There’s no question that home flipping is hot – sexy hot. U.S. single-family home and condo sales that were completed flips reached a six-year high by Q2 of 2016. 185 days was the longest average time to flip, the lowest timeframe in ten years. And the average gross profit for a flip hit a sixteen year high of $62,000, all according to the newsroom and media center on RealtyTrac.com. To keep us all hooked, (or possibly just feed our addiction), HGTV and NetFlix crank out show after show about finding the right home to fix, flip and profit from. It’s impossible to turn your back on the trend; and there’s so much to gain if you jump in.

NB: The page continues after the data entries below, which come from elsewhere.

Lemma reuse_judged e now : judged e now (EvaluateReuse (Vector e) now (ExpiresAt e)).
Proof.
  unfold EvaluateReuse. case_bool_decide as Hq; [by apply judged_quarantined|].
  case_bool_decide as Hc; [by apply judged_corrupted|].
  destruct (negb (IsZero _) && _) eqn:Hp; [apply past_iff in Hp; by apply judged_expired|].
  assert (~ past e now) as Hn by (rewrite <- past_iff; congruence). clear Hp.
  destruct (bool_decide (Lifecycle _ = LifecycleEvicted) || _ || _) eqn:Hg.
  { rewrite !orb_true_iff, !bool_decide_eq_true in Hg. apply judged_gone; [done..|]. rewrite !elem_of_cons. tauto. }
  rewrite !orb_false_iff, !bool_decide_eq_false in Hg. destruct Hg as [[He Ht] Ht'].
  case_bool_decide as Ha; simpl.
  - destruct (bool_decide (Residency _ = TierGPU) || _ || _ || _) eqn:Hw.
    + rewrite !orb_true_iff, !bool_decide_eq_true in Hw. apply judged_hit; unfold warm; tauto.
    + rewrite !orb_false_iff, !bool_decide_eq_false in Hw. apply judged_nowhere; unfold warm; tauto.
  - apply judged_inactive; [rewrite !elem_of_cons, elem_of_nil; tauto|done..].
Qed.

Lemma judged_hit_reuse e now : judged e now ReuseHit <-> EvaluateReuse (Vector e) now (ExpiresAt e) = ReuseHit.
Proof.
  split; [|intros E; rewrite <- E; apply reuse_judged]. inversion 1 as [| | | | | |Ha Hc Hn Hw]. unfold EvaluateReuse.
  rewrite (bool_decide_false (Integrity _ = _)) by done. rewrite <- past_iff, not_true_iff_false in Hn. rewrite Hn, Ha.
  destruct Hw as [->|[->|[->| ->]]]; reflexivity.
Qed.

Lemma expired_iff now e : expired now e = true <-> past e now /\ Lifecycle (Vector e) <> LifecycleEvicted.
Proof. unfold expired. by rewrite andb_true_iff, past_iff, negb_true_iff, bool_decide_eq_false. Qed.

(** *** Simulation *)

Section Refinement.

(** The identities in use, on which the digest does not collide. *)
Context (ids : list CacheIdentity).
Hypothesis digest_inj : forall a b, a ∈ ids -> b ∈ ids -> Digest a = Digest b -> a = b.

Definition op_within (o : Op) : Prop :=
  match o with
  | OpInsert e => Identity e ∈ ids
  | OpLookup q _ => q ∈ ids
  | OpPrefixLookup base hashes _ =>
      Z.of_nat (length hashes) < 2 ^ 63 /\ forall i h, hashes !! i = Some h -> nth_chunk base (Z.of_nat i) h ∈ ids
  | OpPromote id _ | OpDemote id _ | OpEvict id => id ∈ ids
  | OpEvictExpired order _ => forall f, order f ≡ₚ keys f
  end.

Record simulates (f : CacheFabric) (m : spec_cache) : Prop := {
  sim_lookup id : id ∈ ids -> f !! Digest id = m !! id;
  sim_back d e : f !! d = Some e -> Identity e ∈ ids /\ d = Digest (Identity e);
  sim_identity id e : m !! id = Some e -> id ∈ ids /\ Identity e = id
}.

Lemma simulates_insert f m id e :
  simulates f m -> id ∈ ids -> Identity e = id -> simulates (<[Digest id := e]> f) (<[id := e]> m).
Proof.
  intros [Hl Hb Hi] Hid He. split.
  - intros id' Hid'. destruct (decide (id' = id)) as [->|Hne]; [by rewrite !lookup_insert_eq|].
    rewrite !lookup_insert_ne; [by apply Hl|done|]. intros E. apply Hne. by apply digest_inj.
  - intros d e'. rewrite lookup_insert_Some. naive_solver.
  - intros id' e'. rewrite lookup_insert_Some. naive_solver.
Qed.

Lemma simulates_evict f m now : simulates f m -> simulates (evict_if now <$> f) (evict_if now <$> m).
Proof.
  intros [Hl Hb Hi]. assert (forall e, Identity (evict_if now e) = Identity e) as E by (intros e; unfold evict_if; by destruct (expired now e)).
  split.
  - intros id Hid. by rewrite !lookup_fmap, Hl.
  - intros d e'. rewrite lookup_fmap, fmap_Some. intros (e & He & ->). rewrite E. eauto.
  - intros id e'. rewrite lookup_fmap, fmap_Some. intros (e & He & ->). rewrite E. eauto.
Qed.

But how do you know where and how to jump? And which type of lender should you approach: hard money or conventional? It helps to do some comparing before you venture forth. Here are the basics of hard money loans vs. conventional…

Hard Money Loans

  • Require real estate assets to secure
  • Interest rates of 12-16%
  • Fees, fees, fees – often beginning with an origination fee of around 4%

Conventional Loans

  • Not insured or guaranteed by the federal government, but may be “conforming” to the guidelines put in place by Freddie Mac and Fannie Mae, including loan limitations
  • Excellent credit needed to qualify for the best interest rates
  • Sizable out-of-pocket closing costs, including: lender fees, third party fees, down payments, mortgage insurance and points

Either of these standard options can be great in the ideal circumstance. But there are other approaches to consider. A Fix & Flip Loan, such as Merchants Mortgage’s unique, buyer-friendly model, meets the borrower in the middle.

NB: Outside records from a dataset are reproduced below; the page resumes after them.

(* ===== verification/Composition.v ===== *)
(** * Governed composition pipelines
    ([internal/kernel/composition/types.go], [pipeline.go])

    Component kinds, stages and the dimensions of a component's state vector
    come from manifests and are open Go strings; the execution status is
    assigned only here.  [Set*] stores the address of a copy of its argument,
    so a slot is an optional component.  A compatibility violation is the
    value the source formats into its message.  The loops that look a score
    up in a map range over it: their order is an argument. *)

From Stdlib Require Import Ascii.
From S2P Require Import Prelude Sha256.

(** ** Data *)

Inductive Err :=
| ErrNilComponent | ErrInvalidKind | ErrMissingIdentity | ErrMissingDigest
| ErrMissingRequiredComponent | ErrCompatibilityViolation | ErrForbiddenVectorTuple
| ErrAdmissionDenied
| ErrExecutionHalted (cause : option Err).

Definition ComponentKind := string.
Definition KindModel : ComponentKind := "Model".
Definition KindTokenizer : ComponentKind := "Tokenizer".
Definition KindQuantization : ComponentKind := "Quantization".
Definition KindAdapter : ComponentKind := "Adapter".
Definition KindProjection : ComponentKind := "Projection".
Definition KindFilter : ComponentKind := "Filter".
Definition KindGuard : ComponentKind := "Guard".
Definition KindPlugin : ComponentKind := "Plugin".
Definition KindRuntime : ComponentKind := "Runtime".

Definition ExecutionStage := string.
Definition StageUnspecified : ExecutionStage := "Unspecified".
Definition StagePreExecution : ExecutionStage := "PreExecution".
Definition StageTokenize : ExecutionStage := "Tokenize".
Definition StageInference : ExecutionStage := "Inference".
Definition StagePostExecution : ExecutionStage := "PostExecution".

Definition LifecycleState := string.
Definition LifecycleUnspecified : LifecycleState := "Unspecified".
Definition LifecycleProposed : LifecycleState := "Proposed".
Definition LifecycleActive : LifecycleState := "Active".
Definition LifecycleQuarantined : LifecycleState := "Quarantined".
Definition LifecycleDeprecated : LifecycleState := "Deprecated".
Definition LifecycleRetired : LifecycleState := "Retired".

Definition TrustState := string.
Definition TrustUnspecified : TrustState := "Unspecified".
Definition TrustDenied : TrustState := "Denied".
Definition TrustUnknown : TrustState := "Unknown".
Definition TrustAsserted : TrustState := "Asserted".
Definition TrustVerified : TrustState := "Verified".
Definition TrustTrusted : TrustState := "Trusted".

Definition RiskBand := string.
Definition RiskUnspecified : RiskBand := "Unspecified".
Definition RiskLow : RiskBand := "Low".
Definition RiskNormal : RiskBand := "Normal".
Definition RiskHigh : RiskBand := "High".
Definition RiskCritical : RiskBand := "Critical".

Definition AdmissionDecision := string.
Definition AdmissionUnspecified : AdmissionDecision := "Unspecified".
Definition AdmissionAdmitted : AdmissionDecision := "Admitted".
Definition AdmissionAudit : AdmissionDecision := "Audit".
Definition AdmissionPending : AdmissionDecision := "Pending".
Definition AdmissionDenied : AdmissionDecision := "Denied".

Definition CompatibilityState := string.
Definition CompatibilityUnspecified : CompatibilityState := "Unspecified".
Definition CompatibilityCompatible : CompatibilityState := "Compatible".
Definition CompatibilityDegraded : CompatibilityState := "Degraded".
Definition CompatibilityIncompatible : CompatibilityState := "Incompatible".

Definition IntegrityState := string.
Definition IntegrityUnspecified : IntegrityState := "Unspecified".
Definition IntegrityVerified : IntegrityState := "Verified".
Definition IntegrityUnsigned : IntegrityState := "Unsigned".
Definition IntegrityTampered : IntegrityState := "Tampered".
Definition IntegrityMissing : IntegrityState := "Missing".

Inductive ExecutionStatus := StatusUnspecified | StatusSuccess | StatusHalted | StatusFailed.

Record StateVector := mkVector {
  VLifecycle : LifecycleState;
  VTrust : TrustState;
  VRisk : RiskBand;
  VAdmission : AdmissionDecision;
  VCompatibility : CompatibilityState;
  VIntegrity : IntegrityState
}.

Record Identity := mkIdentity {
  ID : string;
  Name : string;
  Kind : ComponentKind
}.

Record CompatibilitySpec := mkSpec {
  Architecture : string;
  BaseModelDigest : string;
  SupportedRuntimes : list string;
  SupportedFormats : list string;
  InputDimension : Z;     (* int *)
  OutputDimension : Z;    (* int *)
  TargetModules : list string;
  Stage : ExecutionStage
}.

Record Provenance := mkProvenance {
  SourceURI : string;
  Publisher : string;
  SignerIdentity : string;
  SupplyChainLevel : string
}.

Record AdmissionRecord := mkAdmission {
  ADecision : AdmissionDecision;
  PolicyRef : string;
  ReceiptDigest : string;
  EvaluatedAtUnix : Z     (* int64 *)
}.

Record LifecycleRecord := mkLifecycle {
  LState : LifecycleState;
  LPhase : string;
  UpdatedAtUnix : Z       (* int64 *)
}.

Record EvidenceRecord := mkEvidence {
  AttestationURI : string;
  SignatureDigest : string;
  SBOMDigest : string;
  EIntegrity : IntegrityState
}.

Record Component := mkComponent {
  CIdentity : Identity;
  CVersion : string;
  CDigest : string;
  Compatibility : CompatibilitySpec;
  CProvenance : Provenance;
  CAdmission : AdmissionRecord;
  CLifecycle : LifecycleRecord;
  CEvidence : EvidenceRecord;
  CStateVector : StateVector
}.

(** The violations, with the values their messages print. *)
Inductive Violation :=
| TokenizerArchitecture (tokenizer model : string)
| QuantizationBase (base model : string)
| AdapterBase (i : nat) (base model : string)
| AdapterArchitecture (i : nat) (adapter model : string)
| ProjectionBase (i : nat)
| ProjectionDimension (i : nat) (input output : Z)
| FilterStage (i : nat) (stage : ExecutionStage)
| GuardStage (i : nat) (stage : ExecutionStage).

Record ValidationReport := mkReport {
  CompatibilityStatus : CompatibilityState;
  RStateVector : StateVector;
  Violations : list Violation;
  RCompositeDigest : string
}.

Record Payload := mkPayload {
  Data : string;
  Metadata : gmap string string;
  Tokens : list Z;
  Attributes : gmap string string
}.

Record CompositionReceipt := mkReceipt {
  PipelineID : string;
  ReceiptComposite : string;
  Status : ExecutionStatus;
  ReceiptVector : StateVector;
  StageTraces : list string;
  ExecutedAtUnix : Z      (* int64 *)
}.

Record Pipeline := mkPipeline {
  PID : string;
  PName : string;
  PVersion : string;
  Model : option Component;
  Tokenizer : option Component;
  Quantization : option Component;
  Runtime : option Component;
  Adapters : list Component;
  Projections : list Component;
  Filters : list Component;
  Guards : list Component;
  Plugins : list Component;
  CompositeDigest : string;
  PStateVector : StateVector
}.

#[export] Instance StateVector_eq_dec : EqDecision StateVector.
Proof. solve_decision. Defined.

(** ** Building a pipeline *)

Definition NewPipeline (id name version : string) : Pipeline :=
  mkPipeline id name version None None None None [] [] [] [] [] ""
    (mkVector LifecycleProposed TrustUnknown RiskNormal AdmissionPending CompatibilityUnspecified
       IntegrityUnspecified).

(** The slots of a pipeline, for the operations that write one of them. *)
Definition with_slots (p : Pipeline) (m t q r : option Component) : Pipeline :=
  mkPipeline (PID p) (PName p) (PVersion p) m t q r (Adapters p) (Projections p) (Filters p)
    (Guards p) (Plugins p) (CompositeDigest p) (PStateVector p).

Definition with_lists (p : Pipeline) (a pr f g pl : list Component) : Pipeline :=
  mkPipeline (PID p) (PName p) (PVersion p) (Model p) (Tokenizer p) (Quantization p) (Runtime p)
    a pr f g pl (CompositeDigest p) (PStateVector p).

Definition with_result (p : Pipeline) (digest : string) (v : StateVector) : Pipeline :=
  mkPipeline (PID p) (PName p) (PVersion p) (Model p) (Tokenizer p) (Quantization p) (Runtime p)
    (Adapters p) (Projections p) (Filters p) (Guards p) (Plugins p) digest v.

Definition SetModel (p : Pipeline) (c : Component) : Pipeline * option Err :=
  if Kind (CIdentity c) !=? KindModel then (p, Some ErrInvalidKind)
  else (with_slots p (Some c) (Tokenizer p) (Quantization p) (Runtime p), None).

Definition SetTokenizer (p : Pipeline) (c : Component) : Pipeline * option Err :=
  if Kind (CIdentity c) !=? KindTokenizer then (p, Some ErrInvalidKind)
  else (with_slots p (Model p) (Some c) (Quantization p) (Runtime p), None).

Definition SetQuantization (p : Pipeline) (c : Component) : Pipeline * option Err :=
  if Kind (CIdentity c) !=? KindQuantization then (p, Some ErrInvalidKind)
  else (with_slots p (Model p) (Tokenizer p) (Some c) (Runtime p), None).

Definition SetRuntime (p : Pipeline) (c : Component) : Pipeline * option Err :=
  if Kind (CIdentity c) !=? KindRuntime then (p, Some ErrInvalidKind)
  else (with_slots p (Model p) (Tokenizer p) (Quantization p) (Some c), None).

Definition AddAdapter (p : Pipeline) (c : Component) : Pipeline * option Err :=
  if Kind (CIdentity c) !=? KindAdapter then (p, Some ErrInvalidKind)
  else (with_lists p (Adapters p ++ [c]) (Projections p) (Filters p) (Guards p) (Plugins p), None).

Definition AddProjection (p : Pipeline) (c : Component) : Pipeline * option Err :=
  if Kind (CIdentity c) !=? KindProjection then (p, Some ErrInvalidKind)
  else (with_lists p (Adapters p) (Projections p ++ [c]) (Filters p) (Guards p) (Plugins p), None).

Definition AddFilter (p : Pipeline) (c : Component) : Pipeline * option Err :=
  if Kind (CIdentity c) !=? KindFilter then (p, Some ErrInvalidKind)
  else (with_lists p (Adapters p) (Projections p) (Filters p ++ [c]) (Guards p) (Plugins p), None).

Definition AddGuard (p : Pipeline) (c : Component) : Pipeline * option Err :=
  if Kind (CIdentity c) !=? KindGuard then (p, Some ErrInvalidKind)
  else (with_lists p (Adapters p) (Projections p) (Filters p) (Guards p ++ [c]) (Plugins p), None).

Definition AddPlugin (p : Pipeline) (c : Component) : Pipeline * option Err :=
  if Kind (CIdentity c) !=? KindPlugin then (p, Some ErrInvalidKind)
  else (with_lists p (Adapters p) (Projections p) (Filters p) (Guards p) (Plugins p ++ [c]), None).

Definition AllComponents (p : Pipeline) : list Component :=
  option_list (Runtime p) ++ option_list (Model p) ++ option_list (Tokenizer p)
  ++ option_list (Quantization p) ++ Adapters p ++ Projections p ++ Filters p ++ Guards p
  ++ Plugins p.

(** ** Validation *)

Definition validateRequired (p : Pipeline) : option Err :=
  match Model p, Tokenizer p, Runtime p with
  | Some _, Some _, Some _ => None
  | _, _, _ => Some ErrMissingRequiredComponent
  end.

Definition isValidDigest (digest : string) : bool :=
  if HasPrefix digest "sha256:" && Nat.eqb (String.length digest) 71
  then hex_decodes (str_drop 7 digest)
  else match Index digest "@sha256:" with
       | Some idx =>
           if Nat.eqb (String.length (str_drop (idx + 8) digest)) 64
           then hex_decodes (str_drop (idx + 8) digest) else false
       | None => false
       end.

Definition validateComponentIdentityAndDigest (c : Component) : option Err :=
  if (ID (CIdentity c) ==? "") || (Name (CIdentity c) ==? "") || (CVersion c ==? "")
  then Some ErrMissingIdentity
  else if negb (isValidDigest (CDigest c)) then Some ErrMissingDigest
  else if (SourceURI (CProvenance c) ==? "") || (Publisher (CProvenance c) ==? "")
  then Some ErrMissingIdentity
  else None.

(** [if cond { violations = append(violations, v) }]. *)
Definition report_if (cond : bool) (v : Violation) : list Violation := if cond then [v] else [].

Definition checkQuantAndAdapterCompat (p : Pipeline) (model : Component) : list Violation :=
  match Quantization p with
  | Some q =>
      let base := BaseModelDigest (Compatibility q) in
      report_if ((base !=? "") && (base !=? CDigest model)) (QuantizationBase base (CDigest model))
  | None => []
  end
  ++ concat (imap (fun i a =>
       let base := BaseModelDigest (Compatibility a) in
       let arch := Architecture (Compatibility a) in
       let march := Architecture (Compatibility model) in
       report_if ((base !=? "") && (base !=? CDigest model)) (AdapterBase i base (CDigest model))
       ++ report_if ((arch !=? "") && (march !=? "") && (arch !=? march))
            (AdapterArchitecture i arch march)) (Adapters p)).

Definition pre_or_post (s : ExecutionStage) : bool :=
  (s ==? StagePreExecution) || (s ==? StagePostExecution).

Definition checkProjectionsAndStages (p : Pipeline) (model : Component) : list Violation :=
  concat (imap (fun i proj =>
    let base := BaseModelDigest (Compatibility proj) in
    let input := InputDimension (Compatibility proj) in
    let output := OutputDimension (Compatibility model) in
    report_if ((base !=? "") && (base !=? CDigest model)) (ProjectionBase i)
    ++ report_if ((input >? 0) && (output >? 0) && (input !=? output))
         (ProjectionDimension i input output)) (Projections p))
  ++ concat (imap (fun i f =>
       report_if (negb (pre_or_post (Stage (Compatibility f)))) (FilterStage i (Stage (Compatibility f))))
       (Filters p))
  ++ concat (imap (fun i g =>
       report_if (negb (pre_or_post (Stage (Compatibility g)))) (GuardStage i (Stage (Compatibility g))))
       (Guards p)).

Merchants Mortgage’s Fix & Flip Loans

  • Quick approvals (typically 24-48 hours), and closings as fast as 5-7 days.
  • Broader net for qualifiers. These loans tend to be more lenient/flexible, encompassing traditionally overlooked borrowers.
  • Flexible with down payment sources, including cross-collateralization or through specialized options, such as down payment reserve
  • No prepayment fees; fees in general are cheaper, more competitive.
  • Loans extend beyond the property purchase price to include repairs.

On a $350,000 loan, the added value from the Merchants Mortgage Fix & Flip loan compared to a hard money lender’s option averages about $11,500 to $12,500 in savings.

Navigating the field of mortgage lending can be tricky, so it’s worth it to do your research. You want to go in knowing what you plan to spend, how you are going to execute it, and have a solid sense of your timeframe. The fix & flip process can be hugely successful when your vision is backed up by a plan that is well-conceived, defined and strategized.